New Zealand paceman Shane Bond is all set to make his debut today against Sri Lanka. Not as a bowler, but the bowling coach of the New Zealand’s men’s team. New Zealand take on Sri Lanka in their eight-match tour that consists of one T20 international which will be followed by five ODIs and two Tests. In Bond’s first tour as a part of the Kiwi management, he will enforce his code of attacking the opposition.
Bond retired prematurely for the talent he had about two years ago and has ever since been studying coaching to be involved in the game. Bond now has replaced Damien Wright as bowling coach in pursuit of revamping and providing succour New Zealand’s bowling stocks. Bond’s stint as coach kicked off with the New Zealand women’s team for the World Twenty20, where they reached the semifinals.
Shane Bond comes with the thoroughbred status of being New Zealand’s best bowler since Sir Richard Hadlee, having 87 wickets at an average of 22.09 – ahead of Hadlee whose average was 22.29. Bond has been working towards developing impending talent in the Central Districts. He also helped develop Hamish Bennet’s action to a large extent. Bond not only has expertise to lend on the bowling front, but also on injury and the attitude that it takes to succeed having been one of New Zealand’s premier bowlers in the last decade. His knowledge and proficiency in every aspect of the game would lend much more than just backing for the already-talented New Zealand bowlers.
Bond is well-respected and revered as one of the greats amongst teammates – present and past – which is an added advantage given his appointment. His role would be more than just of that of a mentor with the challenges that lay ahead with tours of Sri Lanka and South Africa followed by taking on England at home; he would have to ensure he brings the best out of his attack.
Sometimes it is hard working alongside comrades as a coach, but Bond sees it as an advantage. “I’m pretty clear on what I want to do and it’s just a matter of getting some buy-in from those guys. I think there’s a respect there between myself and the players, I certainly won’t go in with a dictator’s point of view, and I think it’s just working alongside those guys and getting the best out of them.”
If you have been observing the New Zealand outfit for a while, consistency and not skill has been their perpetual problem. They have tremendous skill in their ranks going to waste. Bond realizes and picks out rightly what is required of the team now and what he needs to focus on.
“I’ve always been someone who’s been organised and professional, and it is just getting the best out of players,” he said. “I understand that it is their careers and they will have a way they want to get about their work. As a coach it is just about challenging those ideas and pushing the guys along so they can reach their potential.

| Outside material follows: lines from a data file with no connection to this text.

(** C8, as the code has it.  Every argument that a tool's schema
    requires is read with a default, and a tool called without one of
    its arguments runs exactly as if the argument had been given with
    that default (the empty text for [query], [table_name] and the
    [columns] of [create_table]; the empty list for [parameters] and
    for the [columns] and [values] of [insert_data]).  Once the driver
    has given the connection and the cursor, the statement that the
    tool builds from the arguments so read ([statement_of]) is handed
    to the driver.  In [insert_data], when [columns] cannot be joined
    (not iterable, or an item that is not a text) or [values] is not
    iterable, no statement is sent, and on a driver that raises only
    exceptions under [Exception] the response is the failure payload of
    the tool. *)
Theorem missing_arguments_take_defaults :
  forall (c : AzureSQLConnector) (d : Driver) (arguments : dict),
    (forall tool key,
        In tool handle_list_tools -> In key (required (inputSchema tool)) ->
        exists default, In (name tool, key, default) argument_defaults)
    /\ (forall name key default,
        In (name, key, default) argument_defaults ->
        missing key arguments ->
        run d (handle_call_tool c name (Some arguments)) =
        run d (handle_call_tool c name (Some ((key, default) :: arguments))))
    /\ (forall cs name sql ps,
          connection_string c = Some cs -> cs <> "" -> gives_cursor d cs ->
          statement_of name arguments = Some (Ok (sql, ps)) ->
          opens_with (handed d cs sql ps)
                     (snd (run d (handle_call_tool c name (Some arguments)))))
    /\ ((exists e, py_join ", " (dict_get arguments "columns" (PList [])) = Exc e)
        \/ (exists e, py_iter (dict_get arguments "values" (PList [])) = Exc e) ->
        nothing_sent
          (snd (run d (handle_call_tool c "insert_data" (Some arguments))))
        /\ (raises_only_exceptions d ->
            failure_payload "insert_data"
              (fst (run d (handle_call_tool c "insert_data" (Some arguments)))))).
Proof.
  intros c d arguments. split; [|split; [|split]].
  3: { intros cs name sql ps Hcs Hne Hg Hs.
       now apply (tool_hands_its_statement c d name (Some arguments) cs). }
  - intros tool key Ht Hk. simpl in Ht.
    repeat (destruct Ht as [<-|Ht];
            [simpl in Hk;
             repeat (destruct Hk as [<-|Hk];
                     [eexists; simpl; auto 10; fail|]);
             contradiction|]).
    contradiction.
  - intros name key default Hin Hmiss.
    rewrite !handle_call_tool_run. cbn [or_empty].
    simpl in Hin.
    repeat (destruct Hin as [Hin|Hin];
            [injection Hin as <- <- <-;
             cbn [pipeline dict_get String.eqb Ascii.eqb Bool.eqb];
             rewrite ?(dict_get_missing _ _ _ Hmiss); reflexivity|]).
    contradiction.
  - intros H. rewrite handle_call_tool_run. cbn [or_empty pipeline String.eqb
      Ascii.eqb Bool.eqb fst snd].
    destruct (insert_data_body_unbuildable c d
                (dict_get arguments "table_name" (PStr "")) _ _ H) as (N & e & He).
    split; [exact N|]. intros Hd. unfold respond.
    destruct (run d (insert_data_body c _ _ _)) as [r tr] eqn:Hr.
    cbn [fst] in He |- *. subst r.
    rewrite (pipeline_tame c "insert_data" arguments _ eq_refl d [] e tr Hd Hr).
    now exists (exc_str e).
Qed.
Definition word_tag : regex :=
  Seq (Lit (u "{ word { value: " ++ [dq]))
 (Seq (Group (Plus (Chr not_quote)))
      (Lit ([dq] ++ u " } }"))).

Definition spaces : regex := Plus (Chr (Unicode.isspace db)).

Definition spaces_before_punctuation : regex :=
  Seq (Plus (Chr (Unicode.isspace db))) (Group (Chr (one_of (u ".,:;!?")))).

Definition strip_tags (tagged_text : str) : str :=
  let tagged_text := sub cardinal_tag [Backref] tagged_text in
  let tagged_text := sub word_tag [Backref] tagged_text in
  let tagged_text := sub spaces [Text (u " ")] tagged_text in
  let tagged_text := sub spaces_before_punctuation [Backref] tagged_text in
  Builtins.strip db tagged_text.

Record Stats := { normalized : Z; errors : Z }.

Record FrenchNormalizer := {
  self_fst : Pynini.Fst;
  self_stats : Stats
}.

(** [FrenchNormalizer()] *)
Definition FrenchNormalizer_init : raising FrenchNormalizer :=
  fst <- build_french_cardinal_fst ;;
  Some {| self_fst := fst;
          self_stats := {| normalized := 0; errors := 0 |} |}.

(** [self.normalize_number(number_str)]: the result and the normalizer
    with its counters updated.  [int] is the only call that can raise, and
    the bare [except] returns the input. *)
Definition normalize_number (self : FrenchNormalizer) (number_str : str)
    : str * FrenchNormalizer :=
  let stats := self_stats self in
  match Builtins.int db max_str_digits number_str with
  | Some num =>
      if negb ((0 <=? num) && (num <=? 1000)) then (number_str, self)
      else
        let result := apply_fst op_error (str_of_int num) (self_fst self) in
        (result,
         {| self_fst := self_fst self;
            self_stats := {| normalized := normalized stats + 1;
                             errors := errors stats |} |})
  | None =>
      (number_str,
       {| self_fst := self_fst self;
          self_stats := {| normalized := normalized stats;
                           errors := errors stats + 1 |} |})
  end.
(** * provision.py: an EC2 provisioning script, embedded and verified

    The script is one linear procedure: load a YAML configuration, find the
    account's default VPC, find or create a security group, launch a batch of
    instances, wait for them, print a summary.  Every step is a call to the
    boto3 EC2 client followed by straight-line error checks.

    The embedding is a state-and-exception monad.  The state holds the remote
    account (an abstract world the client operations act on), the log of the
    client calls made so far and the lines printed on standard output.  A
    computation ends with a value or with a raised Python exception;
    [sys.exit] raises [SystemExit], as in Python. *)

From Stdlib Require Import ZArith Lia.
From stdpp Require Import base list strings gmap pretty.

Local Open Scope Z_scope.
Local Open Scope string_scope.
Local Open Scope list_scope.

(** ** Python values met by the script *)

(** A scalar of the parsed YAML document.  Anything that is neither a string
    nor an integer, a boolean or null is kept with its [str()] rendering. *)
Inductive yval : Type :=
  | YNone
  | YBool (b : bool)
  | YInt (z : Z)
  | YStr (s : string)
  | YOther (rendering : string).

(** What [yaml.safe_load] returns: a mapping, or a document that is not one
    (null, a scalar, a sequence). *)
Inductive Document : Type :=
  | DocMap (m : gmap string yval)
  | DocOther (v : yval).

(** [str(v)], as an f-string formats a value. *)
Definition py_str (v : yval) : string :=
  match v with
  | YNone => "None"
  | YBool true => "True"
  | YBool false => "False"
  | YInt z => pretty z
  | YStr s => s
  | YOther r => r
  end.

(** [needle in hay] on Python strings: substring test. *)
Fixpoint str_in (needle hay : string) : bool :=
  if String.prefix needle hay then true
  else match hay with
       | EmptyString => false
       | String _ rest => str_in needle rest
       end.

(** [sep.join(parts)] *)
Definition join (sep : string) (parts : list string) : string :=
  String.concat sep parts.

(** ["-" * n] *)
Fixpoint str_repeat (s : string) (n : nat) : string :=
  match n with
  | O => ""
  | S k => s +:+ str_repeat s k
  end.

Definition newline : string := String (Ascii.ascii_of_nat 10) EmptyString.

(** Python exceptions the script can meet. *)
Inductive exn : Type :=
  | SystemExit (code : Z)
  | ClientError (msg : string)
  | WaiterError (msg : string)
  | KeyError (key : string)
  | IndexError
  | TypeError.

Inductive outcome (A : Type) : Type :=
  | Return (a : A)
  | Raise (e : exn).
Arguments Return {A} a.
Arguments Raise {A} e.

(** Exit status of the interpreter: 0 after a normal end, the code of
    [sys.exit], and 1 after any other uncaught exception. *)
Definition exit_status {A : Type} (o : outcome A) : Z :=
  match o with
  | Return _ => 0
  | Raise (SystemExit code) => code
  | Raise _ => 1
  end.

(** ** The EC2 client *)

Module Ec2.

“If you look at the players we’ve got, they’ve got the skills, and it’s not always about bowling fast. It’s just about being more consistent, not just within a game but game by game. I think we see good performances, game to game the guys turn up and really do well, but what we want is to see that on a consistent level. As a coach it’s about getting a consistent performance, not only over a game, but a series and beyond.
“There’s challenges because you jump from format to format so fast, so preparation before tours is going to be important to give the guys the information they need to lead into each tour. Then it’s up to myself and them to implement some training stuff so when they hit the tour they’re ready to go. That’s the way it’s been for a long time, and most of the adjustments are mental.”
Bond has summed it beautifully. With a coach having talent and understanding like he does, it is safe to say the New Zealand bowlers are in the right hands. Don’t be too surprised if you see a facelift in the Kiwi bowlers hereon. This might just be what the New Zealanders needed. What lies ahead are exciting times for New Zealand cricket – hope they make the most of it.